A single piercing scream came suddenly from the last cell on the right. It was followed by a second, even more agonized than the first. Then Powerscourt heard a terrible thump as if somebody had hit the victim in the stomach with tremendous force. Then the General disappeared into the cell himself. Again Powerscourt heard the sound of whips applied in a frenzy. Derzhenov was sweating slightly as he came out, rubbing his hands together.

‘Sorry about that, Lord Powerscourt. Fellow was quite out of order. Now then, pity we’ve got to leave here but you mustn’t be late for your appointment with the Interior Ministry. Come, we’ll talk in my office upstairs.’

How, Powerscourt wondered, did the man know about the time of his interview at the ministry? He hoped the General didn’t have a torture collection in his room, glass bookshelves perhaps, filled with whips and clamps and racks. He wasn’t very far wrong.

‘I think I’m going to open a torture museum when I retire, Lord Powerscourt,’ General Derzhenov said, taking the stairs two at a time. ‘Maybe you’ll be able to send me some contributions from England. I particularly like the sound of the Scavenger’s Daughter from the time of the Tudors. Very labour-saving, that one, I’ve always thought.

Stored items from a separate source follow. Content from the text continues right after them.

Lemma same_layout_drawn (site : Site) (t1 t2 : list string) (x1 x2 : Q)
  (s1 s2 : St) :
  t1 = t2 -> x1 = x2 -> same_layout s1 s2 ->
  same_layout (drawn site t1 x1 s1) (drawn site t2 x2 s2).
Proof.
  intros -> -> (H1 & H2 & H3 & H4 & H5 & H6 & H7). unfold same_layout.
  rewrite !drawn_runs, !map_app, H5. unfold place at 2 4.
  cbn [drawn doc y trace currentPage fontName fontStyle docFontSize add_mark
       map r_site r_page r_text r_x r_y r_font r_style r_size].
  rewrite H1, H2, H3, H4, H6. repeat split; assumption.
Qed.

Lemma same_layout_turned (s1 s2 : St) :
  same_layout s1 s2 -> same_layout (turned options s1) (turned (withTheme t options) s2).
Proof.
  intros (H1 & H2 & H3 & H4 & H5 & H6 & H7). unfold same_layout.
  rewrite !turned_runs. cbn [turned doc y trace currentPage fontName fontStyle
                              docFontSize].
  rewrite H1, H7. repeat split; assumption.
Qed.

Lemma same_layout_checked (h1 h2 : Q) (s1 s2 : St) :
  h1 = h2 -> same_layout s1 s2 ->
  same_layout (checked options h1 s1) (checked (withTheme t options) h2 s2).
Proof.
  intros -> H. pose proof H as (_ & _ & _ & _ & _ & Hy & _).
  unfold checked. rewrite Hy.
  destruct (Qgtb (y s2 + h2) (pageHeight - MARGIN));
    [apply same_layout_turned; exact H | exact H].
Qed.

Lemma same_layout_filled (s1 s2 : St) :
  same_layout s1 s2 -> same_layout (filled options s1) (filled (withTheme t options) s2).
Proof.
  intros (H1 & H2 & H3 & H4 & H5 & H6 & H7). unfold same_layout, filled.
  destruct (isDarkMode options), (isDarkMode (withTheme t options));
    unfold with_doc, runs in *; cbn [doc y trace currentPage fontName fontStyle
                                      docFontSize marks];
    rewrite ?runs_of_app; cbn [runs_of]; rewrite ?app_nil_r;
    repeat split; assumption.
Qed.

Lemma same_layout_split (text : string) (w : Q) (s1 s2 : St) :
  same_layout s1 s2 ->
  doc_splitTextToSize text w (doc s1) = doc_splitTextToSize text w (doc s2).
Proof.
  intros (_ & H2 & H3 & H4 & _). unfold doc_splitTextToSize.
  rewrite H2, H3, H4. reflexivity.
Qed.

Lemma same_layout_width (token : HighlightedToken) (s1 s2 : St) :
  same_layout s1 s2 -> widthIn s1 token = widthIn s2 token.
Proof.
  intros (_ & H2 & H3 & H4 & _). unfold widthIn, doc_getTextWidth.
  rewrite H2, H3, H4. reflexivity.
Qed.

Ltac layout :=
  lazymatch goal with
  | |- same_layout (fonted _ _ _) (fonted _ _ _) =>
      apply same_layout_fonted; layout
  | |- same_layout (sized _ _) (sized _ _) =>
      apply same_layout_sized; layout
  | |- same_layout (colored _ _) (colored _ _) =>
      apply same_layout_colored; layout
  | |- same_layout (filled _ _) (filled _ _) =>
      apply same_layout_filled; layout
  | |- same_layout (moved _ _) (moved _ _) =>
      apply same_layout_moved; [layout_eq | layout]
  | |- same_layout (drawn _ _ _ _) (drawn _ _ _ _) =>
      apply same_layout_drawn; [layout_eq | layout_eq | layout]
  | |- same_layout (checked _ _ _) (checked _ _ _) =>
      apply same_layout_checked; [layout_eq | layout]
  | |- same_layout _ _ => assumption
  end
with layout_eq :=
  first
    [ reflexivity
    | apply same_layout_split; layout
    | progress f_equal; layout_eq ].

Lemma placed_same_layout (token : HighlightedToken) (x : Q) (s1 s2 : St) :
  same_layout s1 s2 ->
  fst (placed options token x s1) = fst (placed (withTheme t options) token x s2) /\
  same_layout (snd (placed options token x s1)) (snd (placed (withTheme t options) token x s2)).
Proof.
  intro H. unfold placed. rewrite (same_layout_width token s1 s2 H).
  destruct (wraps x (widthIn s2 token)); cbn [fst snd];
    (split; [reflexivity | layout]).
Qed.

Lemma tokens_same_layout (ts : list HighlightedToken) :
  forall (x : Q) (s1 s2 : St),
    same_layout s1 s2 ->
    wp2 (forEachWith ts (renderToken options) x)
        (forEachWith ts (renderToken (withTheme t options)) x)
        (fun _ t1 _ t2 => same_layout t1 t2) s1 s2.
Proof.
  induction ts as [|tk ts IH]; intros x s1 s2 H; simpl.
  - exists x, s1, x, s2. split; [reflexivity|]. split; [reflexivity|exact H].
  - destruct (placed_same_layout tk x s1 s2 H) as [Hx Hs].
    apply wp2_bind.
    exists (fst (placed options tk x s1)), (snd (placed options tk x s1)),
           (fst (placed (withTheme t options) tk x s2)), (snd (placed (withTheme t options) tk x s2)).
    split; [apply renderToken_placed|]. split; [apply renderToken_placed|].
    rewrite Hx. apply IH. exact Hs.
Qed.

Lemma renderLine_same_layout (line : HighlightedLine) (s1 s2 : St) :
  same_layout s1 s2 ->
  wp2 (renderLine options line) (renderLine (withTheme t options) line)
      (fun _ t1 _ t2 => same_layout t1 t2) s1 s2.
Proof.
  intro H. unfold renderLine.
  apply wp2_bind. apply wp2_of_wp. wp_named. wp_named.
  destruct (tokens line) as [|tk ts]; cbn [List.length Nat.eqb].
  - wp2_run. layout.
  - apply wp2_bind. eapply wp2_mono.
    + apply tokens_same_layout. layout.
    + cbv beta. intros x1 t1 x2 t2 Ht. wp2_run. layout.
Qed.

Lemma renderFile_same_layout (file : HighlightedFile) (s1 s2 : St) :
  same_layout s1 s2 ->
  wp2 (renderFile options file) (renderFile (withTheme t options) file)
      (fun _ t1 _ t2 => same_layout t1 t2) s1 s2.
Proof.
  intro H. unfold renderFile. wp2_run.
  apply wp2_forEach.
  - intros l u1 u2 Hu. apply renderLine_same_layout. exact Hu.
  - layout.
Qed.

Lemma renderTocEntry_same_layout (p : string) (s1 s2 : St) :
  same_layout s1 s2 ->
  wp2 (renderTocEntry options p) (renderTocEntry (withTheme t options) p)
      (fun _ t1 _ t2 => same_layout t1 t2) s1 s2.
Proof.
  intro H. unfold renderTocEntry. wp2_run. layout.
Qed.

Lemma render_same_layout (data : FormattedRepoData) (s1 s2 : St) :
  same_layout s1 s2 ->
  wp2 (render data options) (render data (withTheme t options))
      (fun _ t1 _ t2 => same_layout t1 t2) s1 s2.
Proof.
  intro H. unfold render, renderTitle, renderToc.
  apply wp2_bind. wp2_run.
  apply wp2_bind. wp2_run.
  eapply wp2_mono.
  - apply wp2_forEach.
    + intros p u1 u2 Hu. apply renderTocEntry_same_layout. exact Hu.
    + layout.
  - cbv beta. intros a1 u1 a2 u2 Hu. apply wp2_forEach; [|exact Hu].
    intros f v1 v2 Hv. apply renderFile_same_layout. exact Hv.
Qed.

End Theme.

(** X17.  The theme moves nothing: rendered with the same font, font size
    and line spacing under any two themes, a document has the same number
    of pages and the same runs with the same text, in the same font, on
    the same page and at the same position; only colours and background
    rectangles differ. *)
Theorem theme_keeps_layout (data : FormattedRepoData) (options : PdfOptions)
  (t : Theme) :
  exists s1 s2,
    render data options initial = Ok (tt, s1) /\
    render data (withTheme t options) initial = Ok (tt, s2) /\
    currentPage (doc s1) = currentPage (doc s2) /\
    map place (runs (doc s1)) = map place (runs (doc s2)) /\
    y s1 = y s2.
Proof.
  destruct (render_same_layout options t data initial initial)
    as ([] & s1 & [] & s2 & E1 & E2 & H1 & _ & _ & _ & H5 & H6 & _).
  - repeat split.
  - exists s1, s2. repeat split; assumption.
Qed.

End Renderer.

(* ------------------------------------------------------------------ *)
(** ** The claims on the concrete instance *)

Lemma strict_accepts_hex :
  forall c : string, is_hex_color c = true -> is_hex_color c = true.
Proof.
  intros c H. exact H.
Defined.

Lemma renderToken_wraps_iff_demo :
  0 < fontSize demoOptions /\ 0 < lineSpacing demoOptions /\
  exists x' s' r,
    renderToken a4Height a4Width fixedPitch is_hex_color demoOptions
      wideToken 190 initial = Ok (x', s') /\
    runs (doc s') = runs (doc initial) ++ [r] /\
    (on_new_row initial r <->
     MARGIN < 190 /\ a4Width - MARGIN < 190 + widthIn fixedPitch initial wideToken).
Proof.
  split; [reflexivity|]. split; [reflexivity|].
  destruct (renderToken_wraps_iff a4Height a4Width fixedPitch is_hex_color
              strict_accepts_hex demoOptions wideToken 190 initial
              eq_refl eq_refl)
    as (x' & s' & r & H1 & H2 & _ & H3 & _).
  exists x', s', r. split; [exact H1|]. split; [exact H2 | exact H3].
Defined.

Lemma token_color_rendered_demo :
  exists x' s' r,
    renderToken a4Height a4Width fixedPitch is_hex_color demoOptions
      wideToken MARGIN initial = Ok (x', s') /\
    runs (doc s') = runs (doc initial) ++ [r] /\
    r_color r = defaultTextColor demoOptions.
Proof.
  destruct (token_color_rendered a4Height a4Width fixedPitch is_hex_color
              strict_accepts_hex demoOptions wideToken MARGIN initial)
    as (x' & s' & r & H1 & H2 & _ & H3 & _).
  exists x', s', r. split; [exact H1|]. split; [exact H2|].
  apply H3. reflexivity.
Defined.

You just fit the hoops on the criminal, making sure he or she is properly bent over, and you can leave them, for days or weeks if necessary. You don’t have to go on pulling the bloody levers as they do with the rack.’

The General seated himself behind an enormous desk. There was not a note or a file to be seen. It was as if the General or his staff tidied up every scrap of paper after his day’s work each evening. He waved Powerscourt towards a small uncomfortable chair to the side. A great brute of a man with thick black hair and a black beard that almost covered his face slipped into a seat opposite Powerscourt. He was enormous. His hands looked as though they could pull a normal person’s arms or legs off with a couple of tugs.

‘Colonel Kolchak, my assistant, Lord Powerscourt. He will be helping us in our interview.’

The Colonel growled at Powerscourt who folded his hands neatly on his lap and tried not to look alarmed. The combination of what he had seen in the basement and the presence of the human gorilla across the desk was unsettling, to say the least. It was the General with his intelligence and his obsession with the refinements of torture who frightened him most. He wondered what role the Okhrana might have played in the death of Roderick Martin.

‘Perhaps, Lord Powerscourt, you might be able to help us with our inquiries, as your London policemen say.’ The General was smiling at his victim, like a headmaster welcoming a miscreant schoolboy to his study for another beating.

‘Of course, General,’ said Powerscourt, whose brain was beginning to move very fast indeed. ‘I am here to inquire into the death of Mr Roderick Martin of the British Foreign Office, who died in this city some days ago.’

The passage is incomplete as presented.